In most areas, you will not need planning permission. However, if the property is listed or in a conservation area, you will need listed building consent or planning permission to paint the exterior. A surveyor or architect's advice will be invaluable as they can help with this process.
Maybole
Maybole is a burgh of barony and authorities burgh of South Ayrshire, Scotland. Pop. (2011) 4,760. It is positioned 9 miles (14 km) south of Ayr as well as 50 miles (80 km) southwest of Glasgow by the Glasgow as well as South Western Railway. Maybole has Middle Ages origins, receiving a charter from Donnchadh, Earl of Carrick in 1193. In 1516 it was made a burgh of regality, although for generations it continued to be under the suzerainty of the Kennedys, after that Earls of Cassillis and also (later) Marquesses of Ailsa, the most powerful household in Ayrshire. The Marquess of Ailsa lived at Cassillis House, just outside Maybole until its sale in 2007. In the late seventeenth century, a census recorded Maybole was residence to 28 "lords and landowners with estates in Carrick and beyond." In previous times, Maybole was the resources of the district of Carrick, Scotland, and also for long its characteristic feature was the family members estates of the barons of Carrick.
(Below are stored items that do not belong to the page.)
(** One entry of the cleaning loop takes at most three steps. *)
Lemma alone_clean_one q x rest d : disk_ok d ->
  exists n d', (n <= 3)%nat /\ (forall fuel, alone (n + fuel) q (Clean (x :: rest)) d = alone fuel q (Clean rest) d') /\
    disk_ok d' /\ d_private d' = d_private d /\
    view d' = (if negb (lowerSha256 x) then view d
               else match view d !! x with
                    | Some text => if FsReplay.expired (q_now q) text then delete x (view d) else view d
                    | None => view d
                    end).
Proof.
  intros Hok. rewrite view_lookup. destruct (negb (lowerSha256 x)) eqn:Ex.
  { exists 1%nat, d. split_and!; [lia| |done..]. intros fuel. apply alone_step. cbn [call_step]. by rewrite Ex. }
  destruct (d_names d !! x) as [id|] eqn:Ed; cbn [fmap option_fmap option_map].
  2:{ exists 1%nat, d. split_and!; [lia| |done..]. intros fuel. apply alone_step. cbn [call_step]. by rewrite Ex, Ed. }
  destruct (FsReplay.expired (q_now q) (text_at d id)) eqn:Et.
  - exists 3%nat, (unlink x d). split_and!; [lia| |by apply unlink_ok|done|apply view_unlink].
    intros fuel. cbn [Nat.add]. rewrite (alone_step _ _ _ (Read x id rest) d) by (cbn [call_step]; by rewrite Ex, Ed).
    rewrite (alone_step _ _ _ (Unlink x rest) d) by (cbn [call_step]; by rewrite Et). done.
  - exists 2%nat, d. split_and!; [lia| |done..].
    intros fuel. cbn [Nat.add]. rewrite (alone_step _ _ _ (Read x id rest) d) by (cbn [call_step]; by rewrite Ex, Ed).
    by rewrite (alone_step _ _ _ (Clean rest) d) by (cbn [call_step]; by rewrite Et).
Qed.

(** The whole loop is [#removeExpired]. *)
Lemma alone_clean q names : forall d, disk_ok d -> (length names <= 1024)%nat ->
  exists n d', (n <= 3 * length names)%nat /\
    (forall fuel, alone (n + fuel) q (Clean names) d = alone fuel q (Clean []) d') /\
    disk_ok d' /\ d_private d' = d_private d /\ view d' = FsReplay.removeExpired names (q_now q) (view d).
Proof.
  induction names as [|x rest IH]; intros d Hok Hlen.
  - exists O, d. split_and!; done.
  - cbn [length] in *. destruct (alone_clean_one q x rest d Hok) as (n1 & d1 & Hn1 & Hr1 & Hok1 & Hp1 & Hv1).
    destruct (IH d1 Hok1 ltac:(lia)) as (n2 & d2 & Hn2 & Hr2 & Hok2 & Hp2 & Hv2).
    exists (n1 + n2)%nat, d2. split_and!; [lia| |done|congruence|].
    + intros fuel. by rewrite <- Nat.add_assoc, Hr1, Hr2.
    + rewrite Hv2, Hv1. unfold FsReplay.removeExpired. rewrite !take_ge by (cbn; lia). done.
Qed.

(** From the exclusive [open] on: at most seven steps. *)
Lemma alone_open q d fuel : disk_ok d -> d_private d = true -> (7 <= fuel)%nat ->
  let out := match view d !! sha256_text (q_key q) with
    | Some _ => (Ok false, FsReplay.mkStore (view d) true)
    | None => (Ok true, FsReplay.mkStore (<[sha256_text (q_key q) := FsReplay.entry_text (q_expiresAt q)]> (view d)) true)
    end in
  exists p d', alone fuel q Open d = (p, d') /\ result p = Some out.1 /\ FsReplay.mkStore (view d') (d_private d') = out.2.
Proof.
  intros Hok Hp Hf. destruct fuel as [|fuel]; [lia|]. rewrite view_lookup. fold (name_of q).
  destruct (d_names d !! name_of q) as [id|] eqn:Ed; cbn [fmap option_fmap option_map fst snd].
  - exists (Returned false), d. rewrite (alone_step _ _ _ (Returned false) d) by (cbn [call_step]; by rewrite Ed).
    by rewrite alone_over, Hp.
  - rewrite (alone_step _ _ _ (Write (length (d_texts d))) (create (name_of q) d)) by (cbn [call_step]; by rewrite Ed).
    do 6 (destruct fuel as [|fuel]; [lia|]). do 6 (erewrite alone_step by reflexivity).
    rewrite alone_over by done. eexists _, _. split; [reflexivity|]. split; [done|]. rewrite view_written by done.
    cbn [write create d_private]. by rewrite Hp.
Qed.

(** C16: A call of [consume] that no fault and no other call disturbs is the atomic
    function of [Identity]: it ends within 3100 file system calls with that
    function's result, and leaves the directory that function leaves, whichever
    branch it takes. *)
Theorem replay_call_alone q d : disk_ok d ->
  let out := FsReplay.consume maxEntries (q_key q) (q_expiresAt q) (q_now q) (FsReplay.mkStore (view d) (d_private d)) in
  exists p d', alone 3100 q Start d = (p, d') /\ result p = Some out.1 /\
    FsReplay.mkStore (view d') (d_private d') = out.2.
Proof.
  intros Hok. unfold FsReplay.consume. cbn [FsReplay.private FsReplay.files].
  change 3100%nat with (S (S (S 3097))). destruct (_ || _) eqn:Em.
  { erewrite alone_step by (cbn [call_step]; unfold malformed; by rewrite Em). rewrite alone_over by done. by eexists _, _. }
  erewrite alone_step by (cbn [call_step]; unfold malformed; by rewrite Em).
  destruct (d_private d) eqn:Ep; cbn [negb].
  2:{ erewrite alone_step by (cbn [call_step]; by rewrite Ep). rewrite alone_over by done. eexists _, _.
      split; [done|]. by rewrite Ep. }
  erewrite alone_step by (cbn [call_step]; by rewrite Ep).
  fold (full maxEntries d). destruct (full maxEntries d) eqn:Ef; cbn [andb].
  2:{ erewrite alone_step by (cbn [call_step]; by rewrite Ef). apply alone_open; [done..|lia]. }
  erewrite alone_step by (cbn [call_step]; by rewrite Ef).
  set (entries := FsReplay.readdir (view d)).
  destruct (alone_clean q (take 1024 entries) d Hok) as (n & d1 & Hn & Hr & Hok1 & Hp1 & Hv1); [rewrite length_take; lia|].
  assert (view d1 = FsReplay.removeExpired entries (q_now q) (view d)) as <-.
  { rewrite Hv1. unfold FsReplay.removeExpired. by rewrite take_take. }
  rewrite length_take in Hn. replace 3097%nat with (n + S (S (3095 - n)))%nat by lia. rewrite Hr.
  rewrite (alone_step q (Clean []) d1 Recount d1) by done. fold (full maxEntries d1). destruct (full maxEntries d1) eqn:Ef1.
  - erewrite alone_step by (cbn [call_step]; by rewrite Ef1). rewrite alone_over by done. eexists _, _. split; [done|].
    by rewrite Hp1, Ep.
  - erewrite alone_step by (cbn [call_step]; by rewrite Ef1). apply alone_open; [done|congruence|lia].
Qed.
End alone.

(** ** Any number of calls *)
Record call := mkCall { c_request : nonce_request; c_pc : pc }.

Record state := mkState { s_disk : disk; s_calls : list call }.

(** A replica calls [consume], or a call gets the answer to its file system call. *)
Inductive event := Arrive (q : nonce_request) | Answer (i : nat) (o : outcome).

Section calls.
Context `{Sha256} `{FsReplay.Readdir} (maxEntries : Z).

Definition replay_step (e : event) (s : state) : option state :=
  match e with
  | Arrive q => Some (mkState (s_disk s) (s_calls s ++ [mkCall q Start]))
  | Answer i o =>
      c ← s_calls s !! i;
      '(p, d) ← call_step maxEntries (c_request c) (c_pc c) o (s_disk s);
      Some (mkState d (<[i := mkCall (c_request c) p]> (s_calls s)))
  end.

Fixpoint replay_run (es : list event) (s : state) : option state :=
  match es with
  | [] => Some s
  | e :: es => s' ← replay_step e s; replay_run es s'
  end.

(** The states reached by events of some kind, in any order. *)
Inductive reached (allowed : state -> event -> bool) (d0 : disk) : state -> Prop :=
  | reached_start : reached allowed d0 (mkState d0 [])
  | reached_step s e s' : reached allowed d0 s -> allowed s e = true -> replay_step e s = Some s' -> reached allowed d0 s'.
Maybole Castle, a previous seat of the Earls of Cassillis, dates to 1560 and still remains, although aspects of the castle are deemed "of worry". The general public buildings consist of the town-hall, the Ashgrove and the Lumsden fresh-air biweekly houses, and also the Maybole combination poorhouse. Maybole is a short distance from the native home of Robert Burns, the Scots national poet. Burns's mother was a Maybole homeowner, Agnes Brown. In the 19th century, Maybole came to be a centre of boot and shoe manufacturing. Margaret McMurray (?? -1760), among the last indigenous audio speakers of a Lowland language of Scottish Gaelic, is recorded to have lived at Cultezron (not to be puzzled with neighboring Culzean), a farm on the borders of Maybole.